**SOURCE DATA:**
Definition HandleReviewEncashment (r : Request ReviewRequest) : prog Database Response :=
  if negb (HasRole (claims r) ["SUPER_ADMIN"; "HR_ADMIN"])
  then Ret (ForbiddenResponse "FORBIDDEN_ROLE" "Only HR and Super Admins can review leave encashment requests.")
  else
  let uid := from_option UserID "" (claims r) in
  match body r with
  | None => Ret (http_error "invalid review payload" StatusBadRequest)
  | Some req =>
    if rv_EncashmentID req =?s "" then Ret (http_error "invalid review payload" StatusBadRequest) else
    let targetStatus := review_status (rv_Action req) in
    let marked := ok_json [("message", JStr ("Leave encashment request marked as " +:+ targetStatus +:+ "."));
                           ("status", JStr targetStatus)] in
    if db_nil then Ret marked else
    res <- exec (review_encashment targetStatus uid (rv_EncashmentID req));
    match res with
    | Err e => Ret (fail_json StatusInternalServerError e)
    | Ok _ =>
        audited {| le_UserID := uid; le_Action := "LEAVE_ENCASHMENT_REVIEW"; le_Module := "LEAVE";
                   le_EntityName := "leave_encashment_requests"; le_EntityID := rv_EncashmentID req;
                   le_AfterState := [];
                   le_Reason := "Encashment request status updated to " +:+ targetStatus |} ;;;
        Ret marked
    end
  end.
End Leave.
(** For times in whole seconds less than twelve hours apart and a grace period of
    at most twelve hours, EvaluateShiftException counts the whole minutes from the
    start of the shift to an arrival more than the grace period late, and from a
    departure more than the grace period early to its end, and classifies them; a
    punch missing altogether shows only when the arrival is not late by a minute. *)
Theorem shift_exception_spec checkIn (checkOut : option Z) shiftStart shiftEnd grace :
  0 <= grace <= 720 -> 0 <= checkIn -> - 43200 < checkIn - shiftStart < 43200 ->
  from_option (fun co => 0 <= co /\ - 43200 < shiftEnd - co < 43200) True checkOut ->
  let late := if 60 * grace <? checkIn - shiftStart then (checkIn - shiftStart) / 60 else 0 in
  let early := from_option (fun co => if 60 * grace <? shiftEnd - co then (shiftEnd - co) / 60 else 0) 0 checkOut in
  EvaluateShiftException (at_second checkIn) (from_option at_second zero_time checkOut)
    (at_second shiftStart) (at_second shiftEnd) grace
  = (exception_of late early (bool_decide (checkOut = None)), late, early).
Proof.
  intros Hg Hci Hin Hco late early. unfold EvaluateShiftException.
  assert (Hgrace : forall s, 0 <= s <= 720 -> wrap64 (s * minute_ns) = at_second (60 * s)).
  { intros s Hs. rewrite wrap64_id; unfold minute_ns, at_second; lia. }
  assert (Hneg : wrap64 (- at_second (60 * grace)) = - at_second (60 * grace)).
  { apply wrap64_id. unfold at_second. lia. }
  assert (Hsub : forall a b, 0 <= a - b < 43200 -> int_minutes (time_sub (at_second a) (at_second b)) = (a - b) / 60).
  { intros a b Hab. rewrite <- int_minutes_exact by done. f_equal. unfold time_sub, at_second. lia. }
  rewrite Hgrace, Hneg by done.
  assert (Hlate : (if at_second shiftStart + at_second (60 * grace) <? at_second checkIn
    then int_minutes (time_sub (at_second checkIn) (at_second shiftStart)) else 0) = late).
  { unfold late. unfold at_second at 1 2 3. destruct (Z.ltb_spec (60 * grace) (checkIn - shiftStart)).
    - rewrite (proj2 (Z.ltb_lt _ _)) by lia. apply Hsub. lia.
    - by rewrite (proj2 (Z.ltb_ge _ _)) by lia. }
  rewrite Hlate. clearbody late.
  assert (Hci0 : (at_second checkIn =? zero_time) = false) by (apply Z.eqb_neq; unfold at_second, zero_time; lia).
  rewrite Hci0. destruct checkOut as [co|]; simpl in Hco; simpl from_option in *.
  - assert (Hco0 : (at_second co =? zero_time) = false) by (apply Z.eqb_neq; unfold at_second, zero_time; lia).
    assert (Hearly : (if at_second co <? at_second shiftEnd + - at_second (60 * grace)
      then int_minutes (time_sub (at_second shiftEnd) (at_second co)) else 0) = early).
    { unfold early. unfold at_second at 1 2 3. destruct (Z.ltb_spec (60 * grace) (shiftEnd - co)).
      - rewrite (proj2 (Z.ltb_lt _ _)) by lia. apply Hsub. lia.
      - by rewrite (proj2 (Z.ltb_ge _ _)) by lia. }
    rewrite Hco0. cbn [negb andb]. rewrite Hearly. clearbody early.
    unfold exception_of. by destruct (0 <? late), (0 <? early).
  - cbn [negb andb]. unfold early, exception_of. simpl. by destruct (0 <? late).
Qed.

Section AttendanceProperties.
Context `{Server}.

(** ** Punches *)

(** Every day is still there, with its employee and date, and with its first punch
  once there was one. *)
Definition first_in_kept (l l' : list DayRow) : Prop :=
  forall x, x ∈ l -> exists y, y ∈ l' /\ day_employee_id y = day_employee_id x /\ day_date y = day_date x
    /\ (is_Some (day_first_in x) -> day_first_in y = day_first_in x).

#[export] Instance first_in_kept_preorder : PreOrder first_in_kept.
Proof.
  split.
  - intros l x Hx. by exists x.
  - intros l1 l2 l3 H1 H2 x Hx. destruct (H1 x Hx) as (y & Hy & Ey & Dy & Fy).
    destruct (H2 y Hy) as (z & Hz & Ez & Dz & Fz). exists z. split_and!; try congruence.
    intros Hi. rewrite <- (Fy Hi). apply Fz. by rewrite (Fy Hi).
Qed.
(** The activities of the day are those of employees that the caller may see: all
    for administrators, the direct reports of a manager, the caller otherwise. *)
Theorem activities_in_scope E r c n d resp l : db_nil = false -> claims r = Some c ->
  reply (run E (HandleGetActivities r) n d) = Some resp -> field "data" resp = Some (JArr l) ->
  exists emp, caller_record_of c d emp
  /\ Forall (fun j => exists a e, a ∈ tget attendance_daily_status d /\ e ∈ tget employees d
                       /\ emp_id e = day_employee_id a /\ report_allowed c emp e /\ j = activity_json (a, e)) l.
Proof.
  intros Hdb Hc. set (Q := fun (o : outcome Response) (_ : Database) => forall resp l,
    replied o = Some resp -> field "data" resp = Some (JArr l) -> exists emp, caller_record_of c d emp
    /\ Forall (fun j => exists a e, a ∈ tget attendance_daily_status d /\ e ∈ tget employees d
                       /\ emp_id e = day_employee_id a /\ report_allowed c emp e /\ j = activity_json (a, e)) l).
  cut (Q (out (run E (HandleGetActivities r) n d)) (db_of (run E (HandleGetActivities r) n d))).
  { intros HQ Hr Hf. by eapply HQ. }
  apply (wp_run true E (HandleGetActivities r) n d Q); [done|]. unfold HandleGetActivities. rewrite Hc.
  apply wp_bind, wp_caller; [done|]. intros emp Hemp. cbn [wp_then]. simpl. intros t.
  apply wp_bind, wp_exec; [congruence| |].
  - intros x b d' [-> ->]%select_ok resp' l' [= <-] [= <-]. exists emp. split; [done|]. cbn [scan].
    apply Forall_forall. intros j (p & -> & Hp)%list_elem_of_fmap_1.
    unfold activity_rows in Hp. apply elem_of_take in Hp as (i & Hi & _). apply list_elem_of_lookup_2 in Hi.
    apply elem_of_order_by, list_elem_of_In, in_flat_map in Hi as (a & Ha & Hp).
    apply list_elem_of_In, elem_of_where in Ha as [Ha _]. apply list_elem_of_In in Hp.
    apply list_elem_of_fmap_1 in Hp as (e & -> & He). apply elem_of_where in He as [He Hs]. bool_prop.
    exists a, e. split_and!; try done. by apply report_scope_allowed.
  - intros e _ resp' l' [= <-] [= <-]. exists emp. by split.
Qed.

(** *** The counts of the dashboard *)

(** One day per employee and date: the key of the table. *)
Definition unique_days (d : Database) : Prop :=
  NoDup (map (fun a => (day_employee_id a, day_date a)) (tget attendance_daily_status d)).

Lemma unique_day {K} (key : DayRow -> K) l a p : NoDup (map key l) -> a ∈ where_ p l ->
  (forall b, b ∈ l -> p b = true -> key b = key a) -> where_ p l = [a].
Proof.
  intros Hnd. induction l as [|b l IH]; intros Ha Hk; [by apply not_elem_of_nil in Ha|].
  simpl in Hnd. apply NoDup_cons in Hnd as [Hb Hnd]. unfold where_ in *. cbn [List.filter] in *.
  destruct (p b) eqn:Ep.
  - assert (E : forall x, x ∈ l -> p x = false).
    { intros x Hx. destruct (p x) eqn:Ex; [|done]. exfalso. apply Hb.
      rewrite (Hk b), <- (Hk x); [by apply list_elem_of_fmap_2|by apply list_elem_of_further|done
        |apply list_elem_of_here|done]. }
    assert (Hn : List.filter p l = []) by (apply (where_none p l), Forall_forall, E).
    rewrite Hn in *. by apply list_elem_of_singleton in Ha as ->.
  - apply IH; [done|done|]. intros x Hx. apply Hk. by apply list_elem_of_further.
Qed.

(** The day of the employee, when there is one. *)
Definition day_on (today : Z) (d : Database) (e : EmpRow) : option DayRow :=
  List.find (fun a => (emp_id e =?s day_employee_id a) && (day_date a =? today)) (tget attendance_daily_status d).

Lemma left_days_unique today d e : unique_days d ->
  left_days (fun a => day_date a =? today) d e = [(e, day_on today d e)].
Proof.
  intros Hu. unfold left_days, day_on. set (p := fun a => _ && _).
  destruct (List.find p (tget attendance_daily_status d)) as [a|] eqn:Ef.
  - apply find_some_elem in Ef as [Ha Hp].
    assert (Hw : where_ p (tget attendance_daily_status d) = [a]).
    { apply (unique_day (fun a => (day_employee_id a, day_date a))); [done|by apply elem_of_where|].
      intros b _ Hb. unfold p in *. bool_prop. congruence. }
    unfold p in *. by rewrite Hw.
  - apply find_none_Forall in Ef. apply where_none in Ef. unfold p in *. by rewrite Ef.
Qed.

(** With one day per employee and date the dashboard counts people: the active
    employees in scope, and those among them with a day of attendance, a late day, a
    day to validate, overtime; so that nobody is present who is not counted. *)
Theorem dashboard_counts_people scope today d : unique_days d ->
  let staff := where_ (fun e => (emp_status e =?s "ACTIVE") && scope e) (tget employees d) in
  let with_day q := count_where (fun e => match day_on today d e with Some a => q a | None => false end) staff in
  let x := day_counts scope today d in
  total_employees x = Z.of_nat (length staff)
  /\ present_today x = with_day is_present /\ late_arrivals x = with_day is_late
  /\ pending_validation x = with_day (fun a => day_validation_status a =?s "TO_VALIDATE")
  /\ ot_pending x = with_day (fun a => 0 <? day_ot_hours a)
  /\ 0 <= present_today x <= total_employees x.
Proof.
  intros Hu staff with_day x.
  assert (Hl : scoped_days scope (fun a => day_date a =? today) d = map (fun e => (e, day_on today d e)) staff).
  { unfold scoped_days. fold staff. induction staff as [|e l IH]; simpl; [done|].
    rewrite left_days_unique by done. simpl. by rewrite IH. }
  assert (Hc : forall q, count_days q (scoped_days scope (fun a => day_date a =? today) d) = with_day q).
  { intros q. rewrite Hl. clear Hl. unfold count_days, with_day, count_where, where_. f_equal.
    induction staff as [|e l IH]; simpl; [done|]. destruct (day_on today d e) as [a|]; simpl; [destruct (q a); simpl|]; by rewrite ?IH. }
  unfold x, day_counts. cbn [total_employees present_today late_arrivals pending_validation ot_pending].
  rewrite !Hc, Hl, length_map. split_and!; try done; unfold with_day; [apply count_where_nonneg|].
  unfold count_where, where_. pose proof (filter_length_le (fun e => match day_on today d e with Some a => is_present a | None => false end) staff).
  lia.
Qed.

(** *** The page of the day does not see the punches *)

(** HandleDailyStatus depends on three tables only. *)
Lemma daily_status_ext E r n d d' :
  tget attendance_logs d' = tget attendance_logs d -> tget employees d' = tget employees d ->
  tget departments d' = tget departments d ->
  reply (run E (HandleDailyStatus r) n d') = reply (run E (HandleDailyStatus r) n d).
Proof.
  intros Hl He Hd. unfold HandleDailyStatus, exec. destruct db_nil; [done|].
  assert (Hrows : forall date s st, daily_rows date s st d' = daily_rows date s st d)
    by (intros; unfold daily_rows; by rewrite Hl, He).
  assert (Hj : forall l, map (daily_json d') l = map (daily_json d) l).
  { intros l. apply map_ext. intros [a e]. unfold daily_json, department_or. by rewrite Hd. }
  cbn [bind run]. unfold answer, date_filter, daily_page, select, select_page, with_date.
  destruct (env_fail E n), (env_fail E (S n)), (parse_day (query r "date")); try destruct (date_in _);
    cbn; rewrite ?Hrows, ?Hj; done.
Qed.

(** A punch does not show on the page of the day: punches are stored in
    attendance_daily_status, and the page, like the logs, reads attendance_logs,
    which nothing writes. *)
Theorem punches_not_on_daily_page E E' r r' n n' d :
  reply (run E' (HandleDailyStatus r') n' (db_of (run E (HandlePunch r) n d)))
  = reply (run E' (HandleDailyStatus r') n' d).
Proof.
  assert (Hk : forall (Row : Type) (t : table Database Row), 
    all_stmts (fun _ s => respects (unchanged t) s) (HandlePunch r) ->
    tget t (db_of (run E (HandlePunch r) n d)) = tget t d)
    by (intros Row t Ht; apply (run_respects (unchanged t)), Ht).
  apply daily_status_ext; apply Hk;
    unfold HandlePunch, attendance_getCallerIDs, live_record, insert_punch, punch_in, punch_out; frame.
Qed.
End Reports.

**REQUIREMENT:** Which lines above run from the one containing "rewrite Hci0. destruct" to the one containing "(** ** Punches *)"? Give them again exactly, both ends included.

**WRITTEN RESPONSE:**
  rewrite Hci0. destruct checkOut as [co|]; simpl in Hco; simpl from_option in *.
  - assert (Hco0 : (at_second co =? zero_time) = false) by (apply Z.eqb_neq; unfold at_second, zero_time; lia).
    assert (Hearly : (if at_second co <? at_second shiftEnd + - at_second (60 * grace)
      then int_minutes (time_sub (at_second shiftEnd) (at_second co)) else 0) = early).
    { unfold early. unfold at_second at 1 2 3. destruct (Z.ltb_spec (60 * grace) (shiftEnd - co)).
      - rewrite (proj2 (Z.ltb_lt _ _)) by lia. apply Hsub. lia.
      - by rewrite (proj2 (Z.ltb_ge _ _)) by lia. }
    rewrite Hco0. cbn [negb andb]. rewrite Hearly. clearbody early.
    unfold exception_of. by destruct (0 <? late), (0 <? early).
  - cbn [negb andb]. unfold early, exception_of. simpl. by destruct (0 <? late).
Qed.

Section AttendanceProperties.
Context `{Server}.

(** ** Punches *)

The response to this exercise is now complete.